Na próxima sexta-feira, às 17h30, familiares e os amigos de Vanessa Maia vão fechar a avenida Tiradentes, no local onde ocorreu o acidente, para protestar contra a violência no trânsito e também pedindo rigor no inquérito que apura a morte da estudante. Para a mãe da vítima, Cleusa Serafim Maia, o motorista que atropelou Vanessa tem que pagar pelo crime. ‘‘Não tem justificativa para eles estarem correndo naquela velocidade’’, afirma a mãe de Vanessa. ‘‘As pessoas que viram o acidente dizem que eles estavam fazendo um racha.’’

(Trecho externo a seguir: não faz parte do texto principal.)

(** * cress::Defer — a scope guard (include/cress/defer.hpp)

    The header defines one class template,

      template<class Callable> struct Defer {
        Callable m_callable;
        Defer(Defer const&) = delete;            Defer(Defer&&) noexcept = delete;
        Defer& operator=(Defer const&) = delete; Defer& operator=(Defer&&) noexcept = delete;
        ~Defer() noexcept { m_callable(); }
        Defer() : m_callable() {}
        explicit Defer(Callable callable) : m_callable(std::move(callable)) {}
      };

    and a few macros that declare a guard around a lambda.

    The class has no behaviour of its own apart from its destructor: what it
    does is decided by where C++ runs that destructor.  The development has
    therefore two parts.

    - [Runtime]: the class as Rocq definitions ([Defer], [Defer_ctor],
      [Defer_default], [Defer_dtor]) together with an interpreter for the
      block structure of C++ in which guards live as named automatic
      variables: sequencing, nested blocks, branches, [return], [throw],
      [try]/[catch] and function calls.  Leaving a block destroys its
      automatic objects, last constructed first; a [noexcept] destructor out
      of which an exception escapes calls std::terminate.
    - [Static]: the declarations of the class (which members are deleted,
      explicit, noexcept) and the C++ rules that decide whether a use of the
      class is well-formed.

    What a guard does is read off the state its action leaves behind: a
    counter that the action raises, a sequence to which it appends.  The
    trace of events ([Construct], [Invoke], [Finish]) records the run beside
    it. *)

From Stdlib Require Import List Arith Lia Bool.
From Stdlib Require ZArith String Ascii DecimalString DecimalNat.
Import ListNotations.
(** * Classifier3: the glue code of [classifier.ipynb]

    A shallow embedding of the notebook's own functions: [load_data],
    [create_datasets], [ShapeNetDataset.__getitem__], [save_checkpoint],
    [load_checkpoint], [train_model], [ThreeDClassifier] and
    [predict_3d_model].

    Calls into the operating system and into trimesh, torch and sklearn
    are modelled as follows.
    - The filesystem is a map from path strings to entries; paths are
      joined as [posixpath.join] does and compared as strings (two
      spellings of one file are two keys).  Writing a file does not
      touch the listing of its directory: no function below lists a
      directory it writes to.
    - Python exceptions are values of an error monad; every exception
      value modelled here is an instance of [Exception].
    - Objects the notebook updates in place (the model, the optimizer)
      are passed in and returned.
    - A float is kept up to what comparisons can see; float arithmetic
      and the numeric work of the libraries (parsing and sampling a
      mesh, the kernels of a forward pass, the loss of a batch, an
      optimizer step, pickling, the shuffles) are fields of the classes
      [Lib], [Module] and [Training].  The theorems hold for every
      implementation of these, and say so when they need a contract of
      a library. *)

From Stdlib Require Import List String Ascii ZArith Lia Bool Arith PeanoNat.
From Stdlib Require Import Permutation Sorting.Sorted Sorting.Mergesort Orders.
Import ListNotations.

Set Warnings "-register-all".

Local Open Scope string_scope.
Local Open Scope list_scope.

(* ===================================================================== *)
(** * Python values and builtins *)
(* ===================================================================== *)

(** An exception instance: its class name and [str(e)]. *)
Record exn : Type := Exn { exn_class : string; exn_str : string }.

(** The outcome of evaluating an expression that may raise. *)
Inductive result (A : Type) : Type :=
| Ok (a : A)
| Raise (e : exn).
Arguments Ok {A} a.
Arguments Raise {A} e.

Definition rbind {A B : Type} (r : result A) (k : A -> result B) : result B :=
  match r with
  | Ok a => k a
  | Raise e => Raise e
  end.

(** Python [float]: a binary64 value, kept up to what [<] can observe.
    Every finite double is an integer multiple of [2^-1074]; [Finite m]
    is the double [m * 2^-1074], so finite doubles compare as their
    integers do ([-0.0] and [0.0] are both [Finite 0]). *)
Inductive pyfloat : Type :=
| NaN
| NegInf
| Finite (m : Z)
| PosInf.

(** [x < y] on floats: false as soon as one side is NaN. *)
Definition flt (x y : pyfloat) : bool :=
  match x, y with
  | NaN, _ | _, NaN => false
  | PosInf, _ => false
  | _, NegInf => false
  | NegInf, _ => true
  | _, PosInf => true
  | Finite a, Finite b => (a <? b)%Z
  end.

Definition is_nan (x : pyfloat) : bool :=
  match x with NaN => true | _ => false end.

(** ** [dict] with [str] keys

    A Python dict keeps insertion order; assigning to a key that is
    present replaces the value in place. *)
Definition dict (V : Type) : Type := list (string * V).

Section Dict.
Context {V : Type}.

Fixpoint dict_get (k : string) (d : dict V) : option V :=
  match d with
  | [] => None
  | (k', v) :: d' => if String.eqb k k' then Some v else dict_get k d'
  end.

(** [d[k] = v] *)
Fixpoint dict_set (k : string) (v : V) (d : dict V) : dict V :=
  match d with
  | [] => [(k, v)]
  | (k', v') :: d' =>
      if String.eqb k k' then (k', v) :: d' else (k', v') :: dict_set k v d'
  end.

(** [list(d.keys())] and [list(d.values())] *)
Definition dict_keys (d : dict V) : list string := map fst d.
Definition dict_values (d : dict V) : list V := map snd d.
End Dict.

(** [l.index(x)] on a list of ints: the first position holding [x],
    [ValueError] when there is none. *)
Fixpoint list_index (x : nat) (l : list nat) : result nat :=
  match l with
  | [] => Raise (Exn "ValueError" "x is not in list")
  | y :: l' =>
      if Nat.eqb y x then Ok 0
      else rbind (list_index x l') (fun i => Ok (S i))
  end.

(** [l[i]] for [i >= 0]. *)
Definition list_item {A : Type} (l : list A) (i : nat) : result A :=
  match nth_error l i with
  | Some a => Ok a
  | None => Raise (Exn "IndexError" "list index out of range")
  end.
(* ===== verification/_CoqProject ===== *)
-Q . S2P
Prelude.v
Ordering.v
Encoding.v
Error.v
Text.v
Net.v
Base64.v
Primitives.v
Replay.v
Stealth.v
Framing.v
SessionCrypto.v
Cookie.v
Obfuscation.v
PhantomOne.v
TcpTransport.v
FrameLink.v
Handshake.v
TcpIo.v
HelloJson.v
Dialogue.v
TcpHandshake.v
Socks.v
Spool.v
SpoolSession.v
OfflineMesh.v
DataMule.v
RateLimiter.v
AcceptLoop.v
IdentityRecord.v
Discovery.v
Galois.v
Shamir.v
Binary64.v
Histogram.v
Shroud2.v
Batching.v
Workload.v
Shroud3.v
QuicShim.v
Cover.v
Mt19937.v
SnapProfile.v
SnapPlan.v
Capability.v
EdgeConfig.v
FrontDoor.v
EdgeSocks.v
Relay.v
Tunnel.v
EnvelopePolicy.v
NegotiatedTcp.v
PolicyExchange.v
(* ===== verification/Ordering.v ===== *)
(** Three-way comparisons ([std::cmp::Ordering], [cmp], [then_with]) and the
    stable sort that uses them, with the laws that make sorting canonical. *)
From stdpp Require Import sorting.
From S2P Require Import Prelude.

(** ** Comparisons *)

(** [Ordering::then_with] *)
Definition then_with (o next : comparison) : comparison :=
  match o with Eq => next | _ => o end.

(** [cmp] of byte strings and of strings, lexicographic on the bytes. *)
Fixpoint cmp_bytes (a b : bytes) : comparison :=
  match a, b with
  | [], [] => Eq
  | [], _ :: _ => Lt
  | _ :: _, [] => Gt
  | x :: a', y :: b' => then_with (x ?= y) (cmp_bytes a' b')
  end.

Definition cmp_string (a b : string) : comparison := cmp_bytes (str_bytes a) (str_bytes b).

(** [slice::sort_by]: stable. *)
Definition sort_by {A} (cmp : A -> A -> comparison) (l : list A) : list A :=
  merge_sort (fun a b => cmp a b <> Gt) l.

(** ** Laws *)

Class CmpLaws {A} (cmp : A -> A -> comparison) := {
  cmp_opp a b : cmp b a = CompOpp (cmp a b);
  cmp_trans a b c : cmp a b = Lt -> cmp b c = Lt -> cmp a c = Lt;
  cmp_eq a b c : cmp a b = Eq -> cmp a c = cmp b c
}.

#[export] Instance cmp_Z_laws : CmpLaws Z.compare.
Proof.
  split.
  - intros. apply Z.compare_antisym.
  - intros a b c. rewrite !Z.compare_lt_iff. lia.
  - intros a b c. rewrite Z.compare_eq_iff. congruence.
Qed.

Lemma cmp_bytes_eq a b : cmp_bytes a b = Eq <-> a = b.
Proof.
  revert b. induction a as [|x a IH]; intros [|y b]; try done. cbn [cmp_bytes]. unfold then_with.
  destruct (Z.compare_spec x y); try (split; [done|intros [=]; lia]). rewrite IH. subst y. naive_solver.
Qed.

#[export] Instance cmp_bytes_laws : CmpLaws cmp_bytes.
Proof.
  split.
  - induction a as [|x a IH]; intros [|y b]; try done. cbn [cmp_bytes]. rewrite (cmp_opp x y), IH.
    by destruct (x ?= y).
  - induction a as [|x a IH]; intros [|y b] [|z c]; try done. cbn [cmp_bytes]. unfold then_with.
    destruct (Z.compare_spec x y) as [->|Hxy|]; [| |done]; destruct (Z.compare_spec y z) as [->|Hyz|]; try done.
    + apply IH.
    + by rewrite (proj2 (Z.compare_lt_iff x z)) by lia.
    + by rewrite (proj2 (Z.compare_lt_iff x z)) by lia.
  - intros a b c Hab%cmp_bytes_eq. by subst.
Qed.

#[export] Instance cmp_string_laws : CmpLaws cmp_string.
Proof.
  unfold cmp_string. split; intros.
  - apply cmp_opp.
  - by eapply cmp_trans.
  - by apply cmp_eq.
Qed.

Section Combinators.
Context {A B : Type}.

(** Comparing by a field. *)
Definition cmp_by (f : A -> B) (cmp : B -> B -> comparison) : A -> A -> comparison := fun a b => cmp (f a) (f b).
Definition cmp_then (c1 c2 : A -> A -> comparison) : A -> A -> comparison := fun a b => then_with (c1 a b) (c2 a b).

#[export] Instance cmp_by_laws f cmp `{!CmpLaws cmp} : CmpLaws (cmp_by f cmp).
Proof.
  unfold cmp_by. split; intros.
  - apply cmp_opp.
  - by eapply cmp_trans.
  - by apply cmp_eq.
Qed.

#[export] Instance cmp_then_laws c1 c2 `{!CmpLaws c1, !CmpLaws c2} : CmpLaws (cmp_then c1 c2).
Proof.
  unfold cmp_then, then_with. split.
  - intros a b. rewrite (cmp_opp (cmp:=c1) a b). destruct (c1 a b); cbn; [apply cmp_opp|done..].
  - intros a b c. destruct (c1 a b) eqn:E1; try done.
    + rewrite (cmp_eq (cmp:=c1) a b c E1). destruct (c1 b c); try done. apply cmp_trans.
    + intros _. destruct (c1 b c) eqn:E2; try done.
      * intros _. rewrite (cmp_opp (cmp:=c1) c a). rewrite (cmp_eq (cmp:=c1) c b a); [by rewrite (cmp_opp (cmp:=c1) a b), E1|].
        by rewrite (cmp_opp (cmp:=c1) b c), E2.
      * intros _. by rewrite (cmp_trans (cmp:=c1) a b c).
  - intros a b c. destruct (c1 a b) eqn:E1; try done. intros E2. rewrite (cmp_eq (cmp:=c1) a b c E1).
    destruct (c1 b c); try done. by apply cmp_eq.
Qed.
End Combinators.

(** ** Sorting *)

Section Sort.
Context {A : Type} (cmp : A -> A -> comparison) `{!CmpLaws cmp}.

Notation le := (fun a b => cmp a b <> Gt).

Lemma cmp_refl a : cmp a a = Eq.
Proof. pose proof (cmp_opp (cmp:=cmp) a a). by destruct (cmp a a). Qed.

#[local] Instance le_trans : Transitive le.
Proof.
  intros a b c Hab Hbc. destruct (cmp a b) eqn:E1; [by rewrite (cmp_eq a b c)| |done].
  destruct (cmp b c) eqn:E2; [|by rewrite (cmp_trans a b c)|done].
  rewrite (cmp_opp (cmp:=cmp) c a), (cmp_eq (cmp:=cmp) c b a); [by rewrite (cmp_opp (cmp:=cmp) a b), E1|].
  by rewrite (cmp_opp (cmp:=cmp) b c), E2.
Qed.

#[local] Instance le_total : Total le.
Proof. intros a b. rewrite (cmp_opp (cmp:=cmp) a b). by destruct (cmp a b); [left|left|right]. Qed.

Lemma sort_by_perm l : sort_by cmp l ≡ₚ l.
Proof. apply merge_sort_Permutation. Qed.

Lemma sort_by_sorted l : StronglySorted le (sort_by cmp l).
Proof. by apply StronglySorted_merge_sort; try apply _. Qed.

(** Sorting forgets the order of elements the comparison can tell apart. *)
Lemma sort_by_unique l k :
  (forall x y, x ∈ l -> y ∈ l -> cmp x y = Eq -> x = y) -> l ≡ₚ k -> StronglySorted le k -> sort_by cmp l = k.
Proof.
  intros Hu Hp Hk. apply (StronglySorted_unique_strong le); [|by apply sort_by_sorted|done|by rewrite sort_by_perm].
  intros x y Hx Hy Hxy Hyx. rewrite sort_by_perm in Hx. rewrite <- Hp in Hy. apply Hu; try done.
  rewrite (cmp_opp (cmp:=cmp) x y) in Hyx. by destruct (cmp x y).
Qed.

Lemma sort_by_canonical l k :
  (forall x y, x ∈ l -> y ∈ l -> cmp x y = Eq -> x = y) -> l ≡ₚ k -> sort_by cmp l = sort_by cmp k.
Proof. intros Hu Hp. apply sort_by_unique; [done|by rewrite sort_by_perm|apply sort_by_sorted]. Qed.
End Sort.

Cleusa Maia iria procurar o delegado ontem para pedir rigor nas investigações: ‘‘Vou pedir para ele não desistir enquanto não resolverem este caso.’’ A polícia também investiga a participação de outro carro no ‘‘racha’’. O Gol que atropelou Vanessa (placa BID 6662, de Londrina) foi recolhido domingo à tarde pelos policiais da Delegacia de Acidentes de Trânsito. O veículo estava na casa de Marcelo Matos Coutinho. Ontem pela manhã, técnicos do Instituto de Criminalística estiveram na delegacia para vistoriar o veículo.
Segundo o perito criminal Luis Carlos Kovacs, o laudo deverá ser entregue ao delegado até quinta-feira. Mas ele adianta que uma das conclusões é que a vítima foi atropelada quando estava a quatro metros do meio-fio (a largura da via é de 15 metros).
Ainda de acordo com o perito, há uma marca de frenagem do Gol. ‘‘Estamos analisando para descobrir se ela foi atropelada antes ou depois da frenagem’’, relata o perito. Luis Carlos Kovacs diz que não conseguiu detectar a velocidade em que trafegava o motorista do Gol.